Launched in 2015, Ethereum is the world's programmable blockchain. Like other blockchains, Ethereum has a native cryptocurrency called Ether (ETH). ETH is digital money. People all over the world use ETH to make payments, as a store of value, or as collateral. But unlike other blockchains, Ethereum can do much more.
A smart contract is a computer program or a transaction protocol respectively, which is intended to automatically execute, control or document respectively legally relevant events and actions according to the terms of a contract, of an agreement or of a negotiation.
AML is the abbreviation for ‘anti-money laundering’. AML stands for policy and legislation on money laundering.
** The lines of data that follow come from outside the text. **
Lemma args_pubkeyHashes_prefix (prefix rest : bytes) :
  length prefix = 37 ->
  args_pubkeyHashes (prefix ++ rest) =
  (firstn 20 rest, firstn 20 (skipn 20 rest)).
Proof.
  intros Hp. rewrite args_pubkeyHashes_offsets, !skipn_app, Hp.
  rewrite (skipn_all2 prefix (n := 37)) by lia.
  rewrite (skipn_all2 prefix (n := 57)) by lia.
  reflexivity.
Qed.

(** The script args reach the run only through their length and the two
    slices. *)
Lemma loadAndValidateInputs_args_ext (env1 env2 : Env) :
  length (script_args env1) = length (script_args env2) ->
  args_pubkeyHashes (script_args env1) = args_pubkeyHashes (script_args env2) ->
  witness_lock env1 = witness_lock env2 ->
  load env1 = load env2.
Proof.
  intros Hlen Hslices Hlock.
  rewrite (surjective_pairing (load env1)), (surjective_pairing (load env2)).
  rewrite !loadAndValidateInputs_result, !loadAndValidateInputs_trace.
  cbv zeta. rewrite Hlen, Hslices, Hlock. reflexivity.
Qed.

Lemma main_args_ext (env1 env2 : Env) :
  load env1 = load env2 ->
  tx_hash env1 = tx_hash env2 ->
  run env1 = run env2.
Proof.
  intros Hload Htx.
  rewrite (surjective_pairing (run env1)), (surjective_pairing (run env2)).
  rewrite !main_code, !main_trace. cbv zeta. rewrite Hload, Htx. reflexivity.
Qed.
This prevents illegally acquired funds from being converted into a legal variant. Within the crypto world, it is no longer unusual for AML techniques to be used by exchanges and wallets. This term is often used as AML/KYC, where KYC stands for ‘Know your customer’.
Blockchain is most simply defined as a decentralized, distributed ledger technology that records the provenance of a digital asset.
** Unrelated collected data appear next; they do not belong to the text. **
(** X11. From the first render of the page on, whatever is clicked,
    typed or answered, the step stays one of 0, 1 and 2. *)
Theorem active_step_stays_in_range (es : list App.Event) :
  0 <= AnalysisPage.activeStep (App.page (App.run App.init es)) <= 2.
Proof.
  apply (PageTraceFacts.app_run_ranges es App.init); cbn; lia.
Qed.

(** X12. The number of anchor suggestions is always between 1 and 10.  A
    typed value that [parseInt] reads as a number from 1 to 10 is taken as
    it is, a larger one gives 10, and zero, a negative number or no
    number gives 1. *)
Theorem anchor_count_is_clamped
    (es : list App.Event) (st : AnalysisPage.State) (value : string) :
  1 <= AnalysisPage.anchorSuggestions (App.page (App.run App.init es)) <= 10
  /\ AnalysisPage.anchorSuggestions
       (fst (AnalysisPage.step st (AnalysisPage.AnchorChange value)))
     = match parseInt value with
       | Some n => if n =? 0 then 1 else PageTrace.clamp_1_10 n
       | None => 1
       end.
Proof.
  split.
  - apply (PageTraceFacts.app_run_ranges es App.init); cbn; lia.
  - PageTraceFacts.plain_event. unfold PageTrace.clamp_1_10.
    destruct (parseInt value) as [n|]; [|reflexivity].
    destruct (n =? 0); reflexivity.
Qed.

(** X13. The page sends a submission in one case only: a click on the
    button on step 1 with a content file, and then the form carries the
    path of that file, the paths of the optional files that are there, and
    the two settings.  On step 1 without a content file the click sends
    nothing and shows the text that asks for the file. *)
Theorem submission_needs_a_content_file
    (st : AnalysisPage.State) (e : AnalysisPage.Event) :
  (forall form : AnalysisPage.FormData,
     AnalysisPage.PostAnalyze form ∈ snd (AnalysisPage.step st e)
     <-> e = AnalysisPage.ClickMain
         /\ AnalysisPage.activeStep st = 1
         /\ exists cf : obj,
              AnalysisPage.contentFile st = Some cf
              /\ form
                 = {| AnalysisPage.content_file := get cf "path";
                      AnalysisPage.links_file :=
                        (fun lf => get lf "path")
                          <$> AnalysisPage.linksFile st;
                      AnalysisPage.gsc_file :=
                        (fun gf => get gf "path")
                          <$> AnalysisPage.gscFile st;
                      AnalysisPage.config_min_similarity :=
                        AnalysisPage.minSimilarity st;
                      AnalysisPage.config_anchor_suggestions :=
                        AnalysisPage.anchorSuggestions st |})
  /\ (e = AnalysisPage.ClickMain ->
      AnalysisPage.activeStep st = 1 ->
      AnalysisPage.contentFile st = None ->
      snd (AnalysisPage.step st e) = []
      /\ AnalysisPage.error (fst (AnalysisPage.step st e))
         = Some "Veuillez télécharger un fichier de contenu"
      /\ AnalysisPage.analyzing (fst (AnalysisPage.step st e))
         = AnalysisPage.analyzing st).
Proof.
  split.
  - intros form. split.
    + destruct e;
        try (PageTraceFacts.plain_event; intros []%not_elem_of_nil).
      * unfold AnalysisPage.step, AnalysisPage.clickBack.
        destruct (AnalysisPage.activeStep st =? 0);
          PageTraceFacts.plain_event; intros []%not_elem_of_nil.
      * PageTraceFacts.main_cases st;
          try (intros []%not_elem_of_nil).
        intros [= ->]%list_elem_of_singleton. eauto 10.
    + intros (-> & H1 & cf & Hcf & ->).
      PageTraceFacts.main_cases st; try congruence; try lia.
      replace x with cf by congruence. apply list_elem_of_here.
  - intros -> H1 Hcf.
    PageTraceFacts.main_cases st; try congruence; try lia. done.
Qed.



(** ** The upload box *)
(** X8. The status of a job is asked for over HTTP in three cases only,
    all of them with the tracker on screen: on an error of the channel,
    for the job id of the page even when there is none; when the channel
    turns closed while the page has a job id; and when a submission is
    answered with another job id while the channel is closed and nothing
    is being analysed, for the job id of the answer. *)
Theorem poll_is_sent_in_three_cases
    (a : App.State) (ev : App.Event) (j : jsval) :
  App.TrackerCmd (ProgressTracker.GetJob j) ∈ snd (App.step a ev)
  <-> exists t,
        App.tracker a = Some t
        /\ ((ev = App.TrackerEvent ProgressTracker.WsError
             /\ j = AnalysisPage.jobId (App.page a))
            \/ (ev = App.TrackerEvent (ProgressTracker.WsReadyState 3)
                /\ ProgressTracker.readyState t <> 3
                /\ j = AnalysisPage.jobId (App.page a)
                /\ truthy j = true)
            \/ (exists data,
                  ev = App.PageEvent (AnalysisPage.AnalyzeResponse data)
                  /\ AnalysisPage.analyzing (App.page a) = false
                  /\ ProgressTracker.readyState t = 3
                  /\ j = get data "job_id"
                  /\ j <> AnalysisPage.jobId (App.page a)
                  /\ truthy j = true)).
Proof.
  destruct ev as [e|e].
  - rewrite PageTraceFacts.app_step_page_cmds,
      PageTraceFacts.rerender_cmds.
    split.
    + intros [(c & [=] & _)%list_elem_of_fmap
             |(t & Ht & Hs & Hj & Htr & Hr & [= ->])].
      exists t. split; [done|]. right. right.
      destruct (PageTraceFacts.step_jobId (App.page a) e)
        as (data & -> & Han); [congruence|done|].
      destruct (PageTraceFacts.step_answer (App.page a) data) as [Hid _].
      exists data. rewrite <- Hid.
      repeat split; first [done|congruence].
    + intros (t & Ht & [[[=] _]|[[[=] _]
                |(data & [= ->] & Han & Hr & -> & Hj & Htr)]]).
      destruct (PageTraceFacts.step_answer (App.page a) data) as [Hid Hs].
      right. exists t. rewrite Hid, Hs, Han.
      repeat split; first [done|congruence].
  - rewrite PageTraceFacts.app_step_tracker_cmds. split.
    + intros (t & Ht & Hc). exists t. split; [done|].
      apply TrackerTraceFacts.step_poll in Hc
        as [-> [->|(-> & Hr & Htr)]]; [by left|right; left; done].
    + intros (t & Ht & [[[= ->] ->]|[([= ->] & Hr & -> & Htr)
                |(data & [=] & _)]]);
        exists t; (split; [done|]); apply TrackerTraceFacts.step_poll;
        (split; [done|]); [by left|right; done].
Qed.

Lemma poll_is_sent_in_three_cases_witness :
  App.TrackerCmd (ProgressTracker.GetJob (VStr "job3"))
  ∈ snd (App.step closed_channel_app
           (App.PageEvent (AnalysisPage.AnalyzeResponse (answer "job3")))).
Proof.
  apply (proj2 (poll_is_sent_in_three_cases closed_channel_app
                  (App.PageEvent
                     (AnalysisPage.AnalyzeResponse (answer "job3")))
                  (VStr "job3"))).
  exists (fst (ProgressTracker.step (VStr "job1") ProgressTracker.init
                 (ProgressTracker.WsReadyState 3))).
  split; [reflexivity|]. right. right. exists (answer "job3").
  split; [reflexivity|]. split; [reflexivity|]. split; [reflexivity|].
  split; [reflexivity|]. split; [|reflexivity].
  change (AnalysisPage.jobId (App.page closed_channel_app))
    with (VStr "job1").
  discriminate.
Defined.

(** ** The arithmetic of the upload progress *)
Module DoubleFacts.
Import Double.

Lemma digits2_bounds (p : positive) :
  2 ^ (Z.pos (digits2_pos p) - 1) <= Z.pos p < 2 ^ Z.pos (digits2_pos p).
Proof.
  induction p as [p IH|p IH|]; cbn [digits2_pos]; [| |done];
    rewrite Pos2Z.inj_succ;
    replace (Z.succ (Z.pos (digits2_pos p)) - 1)
      with (Z.pos (digits2_pos p)) by lia;
    rewrite Z.pow_succ_r by lia;
    assert (2 ^ Z.pos (digits2_pos p) = 2 * 2 ^ (Z.pos (digits2_pos p) - 1))
      by (rewrite <- Z.pow_succ_r by lia; f_equal; lia);
    lia.
Qed.

Lemma digits2_unique (p : positive) (d : Z) :
  2 ^ (d - 1) <= Z.pos p < 2 ^ d -> Z.pos (digits2_pos p) = d.
Proof.
  intros [Hl Hu]. pose proof (digits2_bounds p) as [Bl Bu].
  destruct (Z.lt_trichotomy (Z.pos (digits2_pos p)) d) as [H|[H|H]]; [|done|].
  - assert (2 ^ Z.pos (digits2_pos p) <= 2 ^ (d - 1))
      by (apply Z.pow_le_mono_r; lia). lia.
  - assert (2 ^ d <= 2 ^ (Z.pos (digits2_pos p) - 1)).
    { destruct (Z.le_gt_cases 0 d).
      - apply Z.pow_le_mono_r; lia.
      - rewrite (Z.pow_neg_r 2 d) by lia. apply Z.pow_nonneg. lia. }
    lia.
Qed.


Lemma Zdigits2_unique (n d : Z) :
  0 < n -> 2 ^ (d - 1) <= n < 2 ^ d -> Zdigits2 n = d.
Proof.
  intros Hn H. destruct n as [|p|p]; [lia| |lia]. by apply digits2_unique.
Qed.

Lemma Zdigits2_bounds (n : Z) :
  0 < n -> 2 ^ (Zdigits2 n - 1) <= n < 2 ^ Zdigits2 n /\ 1 <= Zdigits2 n.
Proof.
  intros Hn. destruct n as [|p|p]; [lia| |lia]. cbn [Zdigits2].
  split; [apply digits2_bounds|lia].
Qed.

(** The number of digits grows with the number. *)
Lemma Zdigits2_le (n d : Z) : 0 < n -> 0 <= d -> n < 2 ^ d -> Zdigits2 n <= d.
Proof.
  intros Hn Hd H. destruct (Zdigits2_bounds n Hn) as [[Bl _] B1].
  destruct (Z.le_gt_cases (Zdigits2 n) d) as [|Hgt]; [done|].
  assert (2 ^ d <= 2 ^ (Zdigits2 n - 1)) by (apply Z.pow_le_mono_r; lia).
  lia.
Qed.

Lemma Zdigits2_shift (n k : Z) :
  0 < n -> 0 <= k -> Zdigits2 (n * 2 ^ k) = Zdigits2 n + k.
Proof.
  intros Hn Hk. destruct (Zdigits2_bounds n Hn) as [[Bl Bu] B1].
  assert (0 < 2 ^ k) by (apply Z.pow_pos_nonneg; lia).
  apply Zdigits2_unique; [nia|].
  replace (Zdigits2 n + k - 1) with (Zdigits2 n - 1 + k) by lia.
  rewrite !Z.pow_add_r by lia. nia.
Qed.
A ‘51% attack’ refers to a possible attack on a blockchain by a group of ‘miners’, who hold more than 50% of the hashrate. In such a situation the ‘miners’ have the possibility to deliberately not confirm transactions or to issue transactions twice (double-spend).
With digital currency, there is a risk that the holder could make a copy of the digital token and send it to a merchant or another party while retaining the original.